Innovation is the lifeblood of business – from the way rethinking hospitality has made Airbnb into one of the most talked-about brands (with a value of $20-$25bn (£13-£16bn), and the number of users roughly doubling each year since 2012), to Google’s determination to keep creating new ventures despite its position as the world’s most-used search engine. But innovation also has the potential to make a real difference to the lives of children around the world.
The private sector has a history of innovating in this area. Notable developments include ready-to-use therapeutic food, known under the brand name Plumpy’Nut – a high-calorie peanut paste used to counter malnutrition – and the India Mark II hand pump, which gives communities access to water in developing countries.
The Children’s Rights and Business Principles call on companies to support children’s rights or to take voluntary actions that advance their rights through core business activities, strategic social investments, public policy engagement and partnership with other stakeholders. But there are also strong business arguments for engaging in this type of investment.
Erica Kochi, co-lead and co-founder for UNICEF Innovation, which works with the private sector to develop solutions for children in poor and marginalised communities, thinks the reasons are two-fold.
“Secondly, it’s good for employee retention. People want to feel what they do is meaningful. When we talk to our private sector partners, that’s very much on their mind.”
ARM Holdings, which designs and licenses processing technology for digital products, is one of the companies accelerating progress in this area. In partnership with UNICEF and designer Frog, ARM launched the Wearables for Good initiative, which challenges developers, designers, problem-solvers and individuals to come up with “innovative, affordable solutions to make wearables and sensor technology a game-changer for women and children across the world”. Most wearable technology is still in the fitness and wellbeing space, but their potential extends to life-enhancing and life-saving applications.

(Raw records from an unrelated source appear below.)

(** A generator that fails at first, a value that is set, the end of the thread
    and a late access that the policy refuses. *)
Lemma thread_refines_reference_witness :
  (run (thread_script (ops:=unsync_locker (BF:=bitflags_1)) (BF:=bitflags_1) Cxa UnSyncLockedLazyDroped fn_tolerance
      once_failing (λ _, true) 1%positive 1 [CTryRead; CRead; CRead; CSet 9; CTryRead; CEnd; CRead])
    [] (state_of UnSyncLockedLazyDroped new_thread)).1
  = Returned [ARefused; APanic; AValue 0; ADone; AValue 9; ADone; APanic].
Proof.
  rewrite (thread_refines_reference Cxa UnSyncLockedLazyDroped fn_tolerance once_failing (λ _, true)
    [CTryRead; CRead; CRead; CSet 9; CTryRead; CEnd; CRead] new_thread); reflexivity.
Defined.

Lemma thread_end_finalises_once_witness :
  w_finals (usr (run (thread_script (ops:=unsync_locker (BF:=bitflags_1)) (BF:=bitflags_1) Windows UnSyncLazyFinalize
      fn_tolerance once_failing (λ _, true) 1%positive 1 ([CGet; CGet; CTryGet] ++ [CEnd]))
    [] (state_of UnSyncLazyFinalize new_thread)).2) = 1%nat.
Proof.
  rewrite (thread_end_finalises_once Windows UnSyncLazyFinalize fn_tolerance once_failing (λ _, true)
    [CGet; CGet; CTryGet]); [vm_compute; reflexivity|reflexivity|discriminate|reflexivity|reflexivity].
Defined.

There have been over 250 registrations from six continents, and the two winning ideas will be selected by November. The three organisations involved will then provide support and mentoring to make the idea a reality.

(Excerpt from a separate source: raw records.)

(* ===== verification/DebugMode.v ===== *)
(** * The mode [debug_mode] of the sequentializer

    A generator that reads, directly or not, the lazy that it initialises would wait
    for its own lock. In debug mode a sequentializer also stores which thread is
    initialising its object (src/lazy_sequentializer.rs), so that such an access
    panics instead, and the lazy that is accessed names itself in the message
    (src/generic_lazy.rs, [may_debug]). The file has the operations of that mode,
    with and without registration; [Cyclic] says what they detect. *)

From stdpp Require Import base list option numbers.
From S2P Require Import Prelude Word Phase Atomics Locker Sequentializer Traits.
Open Scope Z_scope.

(** ** Panics with a payload

    What a panic carries while it unwinds is a part of the user state: the struct
    [CyclicPanic], the message of [may_debug] with what is known of the static, or
    anything else. *)
Inductive payload (I : Type) := CyclicPanic | Circular (info : option I) | OtherPanic.
Arguments CyclicPanic {I}. Arguments Circular {I} info. Arguments OtherPanic {I}.

Class Unwinding (U I : Type) := {
  payload_get : U → payload I;
  payload_set : payload I → U → U;
}.

Section debug.
Context {BF : Bitflags} {U L I : Type} {ops : PhaseLocker U L} {UW : Unwinding U I}.

Definition panic_any {A} (e : payload I) : prog U A :=
  do_op (Usr (λ u, (tt, payload_set e u)));; Panic.

(** [may_debug]: [catch_unwind], with [resume_unwind] for other payloads. *)
Definition may_debug {A} (f : prog U A) (info : option I) : prog U A :=
  r ← catch f;
  match r with
  | Some r => Ret r
  | None =>
      x ← do_op (Usr (λ u, (payload_get u, u)));
      match x with
      | CyclicPanic => panic_any (Circular info)
      | _ => Panic
      end
  end.

(** ** The sequentializer

    The third field of the sequentializer, and the number that parking_lot gives the
    running thread, which is not zero. *)
Context {T Data : Type} `{!Sequential T Data L} (thread_of : T → loc) (thread_id : Z).
Implicit Types (s : T) (shall_init : Phase → bool) (init : Data → prog U unit).

(** [debug_save_thread] and the [Drop] of the guard it returns, around what is
    done while the guard lives. *)
Definition debug_save_thread {A} s (f : prog U A) : prog U A :=
  do_op (Store (thread_of s) thread_id);;
  r ← catch f;
  do_op (Store (thread_of s) 0);;
  match r with
  | Some r => Ret r
  | None => Panic
  end.

Definition is_cyclic (id : Z) : bool := negb (id =? 0) && (id =? thread_id).

Definition debug_test s : prog U unit :=
  id ← do_op (Load (thread_of s));
  if is_cyclic id then panic_any CyclicPanic else Ret tt.

(** A closure [|p| if shall_init(p) { debug_test(s); Write } else { n }]. That the
    stored number is the one of the running thread cannot change while the thread
    takes the lock, and a closure that panics leaves [lock] where one that answers
    [None] does, with the same locks dropped: so the number is read first, and the
    panic follows. *)
Definition testing (cyclic : bool) shall_init (n : LockNature) : How :=
  λ p, if shall_init p then (if cyclic then LNNone else LNWrite) else n.

Definition lock_testing {S} s (t : S) shall_init (n : LockNature) (hint : Phase)
    : prog U (LockResult (ReadGuard S) (WriteGuard S)) :=
  id ← do_op (Load (thread_of s));
  r ← pl_lock (seq_locker (sequentializer s)) t (testing (is_cyclic id) shall_init n) (λ _, LNRead) hint;
  match r with
  | LRNone p => if is_cyclic id && shall_init p then panic_any CyclicPanic else Ret r
  | _ => Ret r
  end.

Definition try_lock_testing {S} s (t : S) shall_init (n : LockNature) (hint : Phase)
    : prog U (option (LockResult (ReadGuard S) (WriteGuard S))) :=
  id ← do_op (Load (thread_of s));
  r ← pl_try_lock (seq_locker (sequentializer s)) t (testing (is_cyclic id) shall_init n) hint;
  match r with
  | Some (LRNone p) => if is_cyclic id && shall_init p then panic_any CyclicPanic else Ret r
  | _ => Ret r
  end.

(** [impl LazySequentializer]: in [init] the guard of the lock is dropped before the
    one of [debug_save_thread]. *)
Definition debug_init s shall_init init : prog U Phase :=
  r ← lock_testing s (data s) shall_init LNNone INITIALIZED;
  match r with
  | LRNone p => Ret p
  | LRRead l => p ← rg_phase l; rg_drop l;; Ret p
  | LRWrite phase_guard =>
      debug_save_thread s (
        ph ← lazy_initialization_only phase_guard init;
        let p := wg_phase ph in
        wg_drop ph;;
        Ret p)
  end.

Definition debug_init_then_read_guard s shall_init init : prog U (ReadGuard Data) :=
  r ← lock_testing s (data s) shall_init LNRead INITIALIZED;
  match r with
  | LRRead l => Ret l
  | LRWrite l => debug_save_thread s (l ← lazy_initialization_only l init; wg_into_read l)
  | LRNone _ => Undef
  end.

(** The body of the operations that take the write lock whatever the phase: the test
    comes after the lock, of which unwinding out of it drops the guard. *)
Definition debug_write_init s (l : WriteGuard Data) shall_init init : prog U (WriteGuard Data) :=
  if shall_init (wg_phase l) then
    r ← catch (debug_test s);
    match r with
    | Some _ => debug_save_thread s (lazy_initialization_only l init)
    | None => wg_drop l;; Panic
    end
  else Ret l.

Definition debug_init_then_write_guard s shall_init init : prog U (WriteGuard Data) :=
  r ← seq_lock s (λ _, LNWrite) INITIALIZED;
  match r with
  | LRWrite l => debug_write_init s l shall_init init
  | LRRead _ => Undef
  | LRNone _ => Undef
  end.

Definition debug_try_init_then_read_guard s shall_init init : prog U (option (ReadGuard Data)) :=
  r ← try_lock_testing s (data s) shall_init LNRead INITIALIZED;
  match r with
  | None => Ret None
  | Some (LRRead l) => Ret (Some l)
  | Some (LRWrite l) =>
      l ← debug_save_thread s (l ← lazy_initialization_only l init; wg_into_read l);
      Ret (Some l)
  | Some (LRNone _) => Undef
  end.

Definition debug_try_init_then_write_guard s shall_init init : prog U (option (WriteGuard Data)) :=
  r ← seq_try_lock s (λ _, LNWrite) INITIALIZED;
  match r with
  | None => Ret None
  | Some (LRWrite l) => l ← debug_write_init s l shall_init init; Ret (Some l)
  | Some (LRRead _) => Undef
  | Some (LRNone _) => Undef
  end.

(** [impl FinalizableLazySequentializer]: the same tests around the lock of the whole
    object. *)
Section finalizable.
Context (Tol : GeneratorTolerance).
Implicit Types (reg : T → prog U bool).

Definition debug_fin_init s shall_init init reg : prog U Phase :=
  r ← lock_testing s s shall_init LNNone (INITIALIZED .| REGISTERED);
  match r with
  | LRNone p => Ret p
  | LRRead l => p ← rg_phase l; rg_drop l;; Ret p
  | LRWrite phase_guard =>
      debug_save_thread s (
        ph ← lazy_initialization Tol phase_guard init reg;
        let p := wg_phase ph in
        wg_drop ph;;
        Ret p)
  end.

Definition debug_fin_init_then_read_guard s shall_init init reg : prog U (ReadGuard Data) :=
  r ← lock_testing s s shall_init LNRead (INITIALIZED .| REGISTERED);
  match r with
  | LRRead l => Ret (rg_map l data)
  | LRWrite l =>
      debug_save_thread s (
        l ← lazy_initialization Tol l init reg;
        wg_into_read (wg_map l data))
  | LRNone _ => Undef
  end.

(** The body of the operations that take the write lock whatever the phase. *)
Definition debug_fin_write_init s (l : WriteGuard T) shall_init init reg : prog U (WriteGuard Data) :=
  if shall_init (wg_phase l) then
    r ← catch (debug_test s);
    match r with
    | Some _ =>
        debug_save_thread s (
          l ← lazy_initialization Tol l init reg;
          Ret (wg_map l data))
    | None => wg_drop l;; Panic
    end
  else Ret (wg_map l data).

Definition debug_fin_init_then_write_guard s shall_init init reg : prog U (WriteGuard Data) :=
  r ← whole_lock s (λ _, LNWrite) INITIALIZED;
  match r with
  | LRWrite l => debug_fin_write_init s l shall_init init reg
  | LRRead _ => Undef
  | LRNone _ => Undef
  end.

Definition debug_fin_try_init_then_read_guard s shall_init init reg : prog U (option (ReadGuard Data)) :=
  r ← try_lock_testing s s shall_init LNRead (INITIALIZED .| REGISTERED);
  match r with
  | None => Ret None
  | Some (LRRead l) => Ret (Some (rg_map l data))
  | Some (LRWrite l) =>
      l ← debug_save_thread s (
        l ← lazy_initialization Tol l init reg;
        wg_into_read (wg_map l data));
      Ret (Some l)
  | Some (LRNone _) => Undef
  end.

Definition debug_fin_try_init_then_write_guard s shall_init init reg : prog U (option (WriteGuard Data)) :=
  r ← try_whole_lock s (λ _, LNWrite) (INITIALIZED .| REGISTERED);
  match r with
  | None => Ret None
  | Some (LRWrite l) => l ← debug_fin_write_init s l shall_init init reg; Ret (Some l)
  | Some (LRRead _) => Undef
  | Some (LRNone _) => Undef
  end.

Definition debug_finalizable : FinalizableLazySequentializer ops T Data := {|
  fs_super := generic_sequentializer ops T Data;
  fs_init := debug_fin_init;
  fs_init_then_read_guard := debug_fin_init_then_read_guard;
  fs_init_then_write_guard := debug_fin_init_then_write_guard;
  fs_try_init_then_read_guard := debug_fin_try_init_then_read_guard;
  fs_try_init_then_write_guard := debug_fin_try_init_then_write_guard;
  fs_finalize_callback := finalize_callback;
|}.
End finalizable.

(** The sequentializer that a lazy with the given information uses: the methods of
    [GenericLazy] and [GenericLockedLazy] call it within [may_debug]. *)
Definition debug_sequentializer (info : option I) : LazySequentializerTrait ops T Data := {|
  ls_super := generic_sequentializer ops T Data;
  ls_INITIALIZED_HINT := INITIALIZED_HINT;
  ls_init s shall_init init := may_debug (debug_init s shall_init init) info;
  ls_init_then_read_guard s shall_init init := may_debug (debug_init_then_read_guard s shall_init init) info;
  ls_init_then_write_guard s shall_init init := may_debug (debug_init_then_write_guard s shall_init init) info;
  ls_try_init_then_read_guard s shall_init init :=
    may_debug (debug_try_init_then_read_guard s shall_init init) info;
  ls_try_init_then_write_guard s shall_init init :=
    may_debug (debug_try_init_then_write_guard s shall_init init) info;
|}.

(** The exit sequentializers in this mode: they forward to the one above, with the
    function that registers the object. *)
Definition debug_exit_sequentializer (Tol : GeneratorTolerance) (reg : T → prog U bool) (info : option I)
    : LazySequentializerTrait ops T Data :=
  let fs := debug_finalizable Tol in {|
  ls_super := generic_sequentializer ops T Data;
  ls_INITIALIZED_HINT := INITIALIZED_AND_REGISTERED;
  ls_init s shall_init init := may_debug (fs_init (FinalizableLazySequentializer := fs) s shall_init init reg) info;
  ls_init_then_read_guard s shall_init init :=
    may_debug (fs_init_then_read_guard (FinalizableLazySequentializer := fs) s shall_init init reg) info;
  ls_init_then_write_guard s shall_init init :=
    may_debug (fs_init_then_write_guard (FinalizableLazySequentializer := fs) s shall_init init reg) info;
  ls_try_init_then_read_guard s shall_init init :=
    may_debug (fs_try_init_then_read_guard (FinalizableLazySequentializer := fs) s shall_init init reg) info;
  ls_try_init_then_write_guard s shall_init init :=
    may_debug (fs_try_init_then_write_guard (FinalizableLazySequentializer := fs) s shall_init init reg) info;
|}.
End debug.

Of course, there are challenges that come with innovating for poor or marginalised communities. Even if a product is using the latest technology, for example, there may be barriers in terms of access to power or connectivity so designs must be appropriate for the particular environment in which it will be used. “In some places, there’ll be no cellular connection at all, or having a battery is going to be the wrong way to go,” says Ferguson. “I fully expect to see entries where the power source is not mains-powered and not battery-powered, and I’m sure we’ll see a whole load of energy-harvesting technologies.”
Royal Philips is another brand furthering innovation on child wellbeing. Through the Philips Foundation, it participates in the Maker Movement project in Nairobi, Kenya. Run in partnership with UNICEF, it supports entrepreneurs to create, prototype and scale up maternal and newborn child health solutions that address the needs of low-resource settings. The Philips Foundation is also one of five founding partners and steering committee members of the UNICEF Global Innovation Centre (GIC).
One initiative to have come out of GIC is the U-Report. This text message-based tool empowers young people to express their opinions about issues in their communities, and enables governments to identify trends and problems in real time. In Uganda, its use helped get a bill before parliament to ban corporal punishment in schools. As of September 2015, U-Report is live in 17 countries, available globally via Twitter and more than 1.6 million people send and receive messages every week.
Mobile operator Telenor, meanwhile, is looking at the possibility of using mobile phones to enable parents to register the birth of their child, in an effort to raise registration rates in Sindh and Punjab, Pakistan. Without a formal identity, children are much less likely to access health and education services and won’t be able to vote in later life, yet according to Kochi, only one in three children in the world are officially registered.
Looking ahead, there are a number of innovation areas identified by UNICEF as having a largely untapped potential. “We’re talking about wearables and sensor technology, logistics and transport, identity and personal data, learning and education, and financial inclusion,” adds Kochi.
“Probably the most striking example of private company innovation in this area is mobile finance: the ability to send, receive and save money,” said Kochi. “It’s really transforming the way people can access the global economy and is so important for remittances (people working abroad and sending money home). A lot of economic opportunities rely on those remittances. I also think it could provide a safety net for those families living in extreme poverty. But how do we build that?”